Manila aims to phase out about two-thirds of jeepneys. But the government denies it is unfairly targeting drivers and operators.

“We assure Filipino jeepney drivers that this initiative of the government to improve our public transport sector will not put them out of business,” presidential spokesman Harry Roque said in a statement.

“In fact, the program aims to strengthen and guarantee the profitability of the jeepney business,” he said.

‘Disastrous'

In Metro Manila, one of the world’s most densely populated urban areas with nearly 13 million people, jeepneys are the preferred transport option, ferrying millions of commuters everyday.

Each vehicle packs in 15 to 20 people, who sit knee-to-knee on twin benches without seat belts or air-conditioning.

Drivers are known to speed, stopping randomly to pick up and let off passengers. They make between 200 and 400 pesos a day, and pay a portion of their earnings to the owner.

Most vehicles run on heavily-polluting diesel, which is the main reason they must be replaced, according to officials.

The government also wants to set new routes with fixed drop-off and pick-up points, and consolidate vehicle ownership, which officials say will streamline operations and improve earnings.

But drivers say the new vehicles, priced at about 1.8 million pesos ($34,000), are too expensive, and that the government subsidy of 80,000 pesos is inadequate.

Anyone who wants to buy a franchise must have a market capitalization of at least 7 million pesos and a fleet of 20 units, which would bar thousands of small and independent operators who now make a living from jeepneys, Arago said.

“Providing efficient and affordable public transportation services is a principal obligation of the state to its citizens,” she said.

“Handing public transportation services over to private corporations would be disastrous to public interests, particularly commuters and wage earners,” she added.

The government will offer subsidized loans to help buy new vehicles, according to Roque.

Priority Lanes

Elsewhere in the region, motorcycle taxis – the fastest way to get around grid-locked streets – face an uncertain future, as do all motorbikes in some cities, even as car sales boom.

Kuala Lumpur last year banned motorcycle taxi services due to safety concerns.

In Bangkok, drivers face increasing restrictions from the military government including on parking on sidewalks, said Chaloem Changtongmadun, president of the motorcycle taxi association, which has long sought designated parking zones.

City officials have said that motorbike taxis clutter sidewalks and cause accidents with their rash driving.

Thailand’s road death rate is the highest in the world apart from war-ravaged Libya, according to a 2015 World Health Organization report.

Meanwhile, Indonesia’s Supreme Court earlier this year lifted a ban on motorcycles on Jakarta’s main thoroughfares, following a petition by a motorcycle taxi driver who argued that it was discriminatory.

Hanoi has vowed to ban all motorcycles by 2030 to unclog its streets and reduce emissions.

These moves are misguided when public transport systems in the region are still inadequate, said Rene Santiago, at the Transportation Science Society of the Philippines.
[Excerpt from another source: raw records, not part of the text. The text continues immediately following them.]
Lemma EnsureControlPlanePKI_correct_witness :
  ∃ w', @EnsureControlPlanePKI demo_os demo_snap demo_pki
          (demo_world [("/etc/kubernetes/pki/ca.key", "old")]) = (Ok true, w') ∧
    w_files w' !! "/etc/kubernetes/pki/ca.key" = None.
Proof.
  destruct (@EnsureControlPlanePKI demo_os demo_snap demo_pki
              (demo_world [("/etc/kubernetes/pki/ca.key", "old")])) as [r w'] eqn:E.
  pose proof (f_equal fst E) as Er. vm_compute in Er. simpl in Er. subst r. exists w'. split; [done|].
  destruct (@EnsureControlPlanePKI_correct demo_os demo_os_ok _ _ _ _ _ E) as [Hf _].
  - demo_nodup.
  - intros fs. apply Forall_forall.
    repeat (apply Forall_cons_2; [vm_compute; discriminate|]). apply Forall_nil_2.
  - apply (Hf "/etc/kubernetes/pki/ca.key" EmptyString). do 5 right. by left.
Defined.

Lemma UpdateDqliteFailureDomain_roundtrip_witness :
  ∃ w', @UpdateDqliteFailureDomain demo_os 18446744073709551615 "/db" (demo_world []) = (Ok true, w') ∧
    (∀ v', (@GetDqliteFailureDomain demo_os "/db" w').1 = Ok v' → v' = 18446744073709551615%Z).
Proof.
  destruct (@UpdateDqliteFailureDomain demo_os 18446744073709551615 "/db" (demo_world []))
    as [r w'] eqn:E.
  pose proof (f_equal fst E) as Er. vm_compute in Er. simpl in Er. subst r. exists w'. split; [done|].
  intros v' Hv'. destruct (@GetDqliteFailureDomain demo_os "/db" w') as [r2 w2] eqn:E2.
  destruct (@UpdateDqliteFailureDomain_roundtrip demo_os demo_os_ok 18446744073709551615 "/db"
    (demo_world []) true w' ltac:(lia) E) as [Hr _]. by apply (Hr r2 w2 E2).
Defined.
End Node.
(* ===== verification/Feature.v ===== *)
(** * The feature controller

    pkg/k8sd/controllers/feature.go with the channel helpers of pkg/utils/chan.go, the
    back-off of pkg/utils/time/backoff.go and the retry helper of
    pkg/utils/control/retry.go.

    A trigger or "reconciled" channel has one slot (pkg/k8sd/app/app.go, feature.go), so
    its state is whether it is full.  One turn of [reconcileLoop] is a function of what
    the calls it makes answer; the loop, its timers and whoever triggers it are the
    interleaved steps of a relation. *)

From S2P Require Import Prelude GoStrings Config Database.
From stdpp Require Import relations.
Import GoStr Config Database.

Module Feature.

(** ** pkg/utils/chan.go *)

Definition chan : Type := bool.
Definition MaybeNotify (ch : chan) : chan := true.
Definition MaybeReceive (ch : chan) : chan := false.

(** ** pkg/utils/time/backoff.go *)

(** [rand] is [rand.Int64N], which panics on an argument that is not positive; [None] is
    that panic.  A [Duration] is an int64 and its operations wrap around. *)
Definition ExponentialBackoff (rand : Z → Z) (attempt baseDelay maxDelay : Z) : option Z :=
  let exp := Z.min (Z.max 0 attempt) 32 in
  let d := Z.min (wrap64 (Z.shiftl baseDelay exp)) maxDelay in
  if (d <=? 0)%Z then None
  else
    let jitter := wrap64 (rand d - Z.quot d 2) in
    Some (wrap64 (d + jitter)).

(** What [rand.Int64N(n)] promises. *)
Definition Int64N_ok (rand : Z → Z) : Prop := ∀ n, (0 < n)%Z → (0 ≤ rand n < n)%Z.

Definition second : Z := 1000000000.
Definition minute : Z := 60 * second.

(** ** pkg/utils/control/retry.go *)

(** [retryFunc i] is the result of the [i]-th call, [cancelled i] whether the context is
    done while waiting after it; the number of calls made is returned too. *)
Definition context_Canceled : goerr := Errorf "context canceled" [].
Fixpoint retry_loop (n i : nat) (retryFunc : nat → option goerr) (cancelled : nat → bool)
    (err : option goerr) : option goerr * nat :=
  match n with
  | O => (err, i)
  | S n => match retryFunc i with
           | None => (None, S i)
           | Some e => if cancelled i then (Some context_Canceled, S i)
                       else retry_loop n (S i) retryFunc cancelled (Some e)
           end
  end.
Definition RetryFor (retryCount : Z) (retryFunc : nat → option goerr) (cancelled : nat → bool)
    : option goerr * nat :=
  retry_loop (Z.to_nat retryCount) 0 retryFunc cancelled None.
(** ** What a request goes through *)

(** The states of a request: from its creation, the controller updates it (the API server
    refuses an update of an object that is not the current one), and others add
    conditions.  The flag tells whether one of those was an approval. *)
Inductive csr_reachable (s : Spec) : bool → CSR → Prop :=
| CRCreated : csr_reachable s false (mkCSR s [] EmptyString)
| CRReconcile b i obj obj' r : csr_reachable s b obj →
    Reconcile i (Ok (Some obj)) = (Some obj', r) → csr_reachable s b obj'
| CRCondition b obj c : csr_reachable s b obj →
    csr_reachable s (b || bool_decide (cond_Type c = CertificateApproved)) (add_condition obj c).

(** The requirements on a request that is approved automatically. *)
Definition same_elements {A} (l l' : list A) : Prop := ∀ x, x ∈ l ↔ x ∈ l'.

Definition node_subject (spec : Spec) (subject : Name) (auth : Usage) : Prop :=
  same_elements (csr_Usages spec) [auth; UsageDigitalSignature; UsageKeyEncipherment] ∧
  CommonName subject = csr_Username spec ∧ same_elements (Organization subject) ["system:nodes"].

Definition signer_requirements (spec : Spec) (subject : Name) : Prop :=
  (csr_SignerName spec = "k8sd.io/kubelet-serving" ∧ node_subject spec subject UsageServerAuth) ∨
  (csr_SignerName spec = "k8sd.io/kubelet-client" ∧ node_subject spec subject UsageClientAuth) ∨
  (csr_SignerName spec = "k8sd.io/kube-proxy-client" ∧
   same_elements (csr_Usages spec) [UsageClientAuth; UsageDigitalSignature; UsageKeyEncipherment] ∧
   subject = mkName "system:kube-proxy" []).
“Instead of posing hurdles, governments should work with operators and help them become more efficient to solve urban transit problems,” he told the Thomson Reuters Foundation.

In Manila, priority lanes for jeepneys, passenger shelters and digital booking systems similar to ride-hailing apps can help relieve congestion while also serving drivers and commuters, he said.

“They are seen as a traffic hazard, but really, we must acknowledge they play a very vital role in urban transit.”